Monday, February 23, 2009

dolphin callers

I have worked hard this semester to fill our seminar series with good talks. Nevertheless, I have had a few talks pushed down my throat. The one this week was just such a talk. It was given by an alum of the program who has recently finished a PhD at a prestigious institution. Alum originally contacted several members of the department looking for a post-doc, but has since found employment at a private company. Our chair suggested that we should still have Alum in for a talk and I tried hard to accommodate this by giving Alum an early pick of the potential dates. However, Alum took forever to get back to me and ended up with one of the two dates I had remaining on the schedule. The "I will email you when I damn well please" attitude ended up being the norm with Alum including a three week wait for a title. Despite initiating a discussion over a month ago about whether Alum wanted to meet with faculty on their visit, it wasn't until Wednesday night that I received a list of 7 (!!!) faculty members that Alum wanted to spend half an hour with (each). Well, for Fuck's sake, let me just drop everything and coordinate that in a couple of days, I'll get right back to you. Surprise surprise, 6 of 7 people were busy because most of us plan things more than a couple days in advance, but apparently, that's not how alum rolls.

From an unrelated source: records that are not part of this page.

(* ===== verification/Tunnel.v ===== *)
(** * Tunnel ports (ofproto/tunnel.c)

    The table of tunnel ports: which port receives a packet that arrived
    through a tunnel, and which outer header a packet sent to a tunnel port
    gets.  The source keeps every port in two hash maps, by [ofport] and by
    match; no function iterates over them, and a lookup in either compares
    keys, so the table is the list of the ports.  A network device is
    represented by an identifier and its tunnel configuration, which is fixed
    while the port is in the table (the configuration is re-read only when
    the device's change sequence number moves, which reconfigures the port).
    Locks and log messages are not modelled. *)
From S2P Require Import Prelude MatchFields MetaFlow OdpActions NxActions.

Definition IPSEC_MARK : Z := 1.
Definition IP_ECN_NOT_ECT : Z := 0.
Definition IP_ECN_ECT_0 : Z := 2.
Definition IP_ECN_CE : Z := 3.
Definition FLOW_TNL_F_DONT_FRAGMENT : Z := 1.
Definition FLOW_TNL_F_CSUM : Z := 2.
Definition ODPP_NONE : Z := 0xffffffff.

Record netdev_tunnel_config := TunnelConfig {
  in_key_flow : bool; in_key : Z;
  out_key_present : bool; out_key_flow : bool; out_key : Z;
  ip_src_flow : bool; ip_dst_flow : bool; ip_src : Z; ip_dst : Z;
  cfg_ttl : Z; ttl_inherit : bool;
  cfg_tos : Z; tos_inherit : bool;
  cfg_csum : bool; cfg_ipsec : bool; dont_fragment : bool
}.

Record tnl_match := TnlMatch {
  tm_in_key : Z;
  tm_ip_src : Z;
  tm_ip_dst : Z;
  tm_odp_port : Z;
  tm_pkt_mark : Z;
  tm_in_key_flow : bool;
  tm_ip_src_flow : bool;
  tm_ip_dst_flow : bool
}.

#[global] Instance tnl_match_eq_dec : EqDecision tnl_match.
Proof. solve_decision. Defined.

(** [tp_netdev] is the device's identity and change sequence number. *)
Record tnl_port := TnlPort {
  tp_ofport : Z;
  tp_netdev : Z;
  tp_netdev_seq : Z;
  tp_cfg : netdev_tunnel_config;
  tp_match : tnl_match
}.

Definition tnl_ports := list tnl_port.

Definition tnl_find_ofport (s : tnl_ports) (ofport : Z) : option tnl_port :=
  find (λ p, tp_ofport p =? ofport) s.

Definition tnl_find_exact (s : tnl_ports) (m : tnl_match) : option tnl_port :=
  find (λ p, bool_decide (tp_match p = m)) s.

Definition cfg_match (cfg : netdev_tunnel_config) (odp_port : Z) : tnl_match :=
  TnlMatch (in_key cfg) (ip_src cfg) (ip_dst cfg) odp_port (if cfg_ipsec cfg then IPSEC_MARK else 0)
    (in_key_flow cfg) (ip_src_flow cfg) (ip_dst_flow cfg).

Definition tnl_port_add__ (s : tnl_ports) (ofport netdev seq : Z) (cfg : netdev_tunnel_config) (odp_port : Z)
  : bool * tnl_ports :=
  let m := cfg_match cfg odp_port in
  match tnl_find_exact s m with
  | Some _ => (false, s)
  | None => (true, TnlPort ofport netdev seq cfg m :: s)
  end.

Definition tnl_port_add (s : tnl_ports) (ofport netdev seq : Z) (cfg : netdev_tunnel_config) (odp_port : Z)
  : tnl_ports := (tnl_port_add__ s ofport netdev seq cfg odp_port).2.

(** Removes the port that [tnl_find_ofport] finds. *)
Fixpoint tnl_port_del (s : tnl_ports) (ofport : Z) : tnl_ports :=
  match s with
  | [] => []
  | p :: s => if tp_ofport p =? ofport then s else p :: tnl_port_del s ofport
  end.

Definition tnl_port_reconfigure (s : tnl_ports) (ofport netdev seq : Z) (cfg : netdev_tunnel_config) (odp_port : Z)
  : bool * tnl_ports :=
  match tnl_find_ofport s ofport with
  | None => tnl_port_add__ s ofport netdev seq cfg odp_port
  | Some p =>
      if negb (tp_netdev p =? netdev) || negb (tm_odp_port (tp_match p) =? odp_port) || negb (tp_netdev_seq p =? seq)
      then (true, (tnl_port_add__ (tnl_port_del s ofport) ofport netdev seq cfg odp_port).2)
      else (false, s)
  end.

(** ** Receiving *)

Definition tnl_port_should_receive (flow : flowf) : bool := negb (flow F_tun_dst =? 0).

(** The matches that [tnl_find] tries, in order. *)
Definition tnl_find_keys (m : tnl_match) : list tnl_match :=
  let k in_key src dst in_key_flow src_flow dst_flow :=
    TnlMatch in_key src dst (tm_odp_port m) (tm_pkt_mark m) in_key_flow src_flow dst_flow in
  [k (tm_in_key m) (tm_ip_src m) (tm_ip_dst m) (tm_in_key_flow m) (tm_ip_src_flow m) (tm_ip_dst_flow m);
   k (tm_in_key m) 0 (tm_ip_dst m) (tm_in_key_flow m) (tm_ip_src_flow m) (tm_ip_dst_flow m);
   k 0 (tm_ip_src m) (tm_ip_dst m) true (tm_ip_src_flow m) (tm_ip_dst_flow m);
   k 0 0 (tm_ip_dst m) true (tm_ip_src_flow m) (tm_ip_dst_flow m);
   k 0 0 0 true (tm_ip_src_flow m) true;
   k 0 0 0 true true true].

Fixpoint tnl_find_first (s : tnl_ports) (keys : list tnl_match) : option tnl_port :=
  match keys with
  | [] => None
  | k :: keys => match tnl_find_exact s k with Some p => Some p | None => tnl_find_first s keys end
  end.

Definition tnl_find (s : tnl_ports) (m : tnl_match) : option tnl_port := tnl_find_first s (tnl_find_keys m).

Alright, so I set up a what I could and it worked out alright. But the talk turned out to be totally worth the pain. Not the subject of the talk, I have no idea what alum said, but how it was presented. The whole things was a roller coaster ride, where the valleys were normal talking at a regular pitch and the peaks were a squeaky and tense quiet-shriek delivered through a face locked in a expression somewhere between the crying family at the end of "Extreme Makeover: Home Edition" and the kids who have their dreams crushed on "American Idol". There were only about half a dozen of these "episodes", but I was riveted to the build-up of each one and trying to predict where the pinnacle would be reached. It was quite the performance and was even punctuated with a substantial burp at one point, which was particularly delightful. This is not to say that the talk was horrible, but it was fairly close to a 1.0 on the PISSOFF scale, I would say, but probably because the whole visit was a pissoff for me. Maybe I'm just sensitive to time-suckers right now, but most speakers don't come in expecting the world on a plate.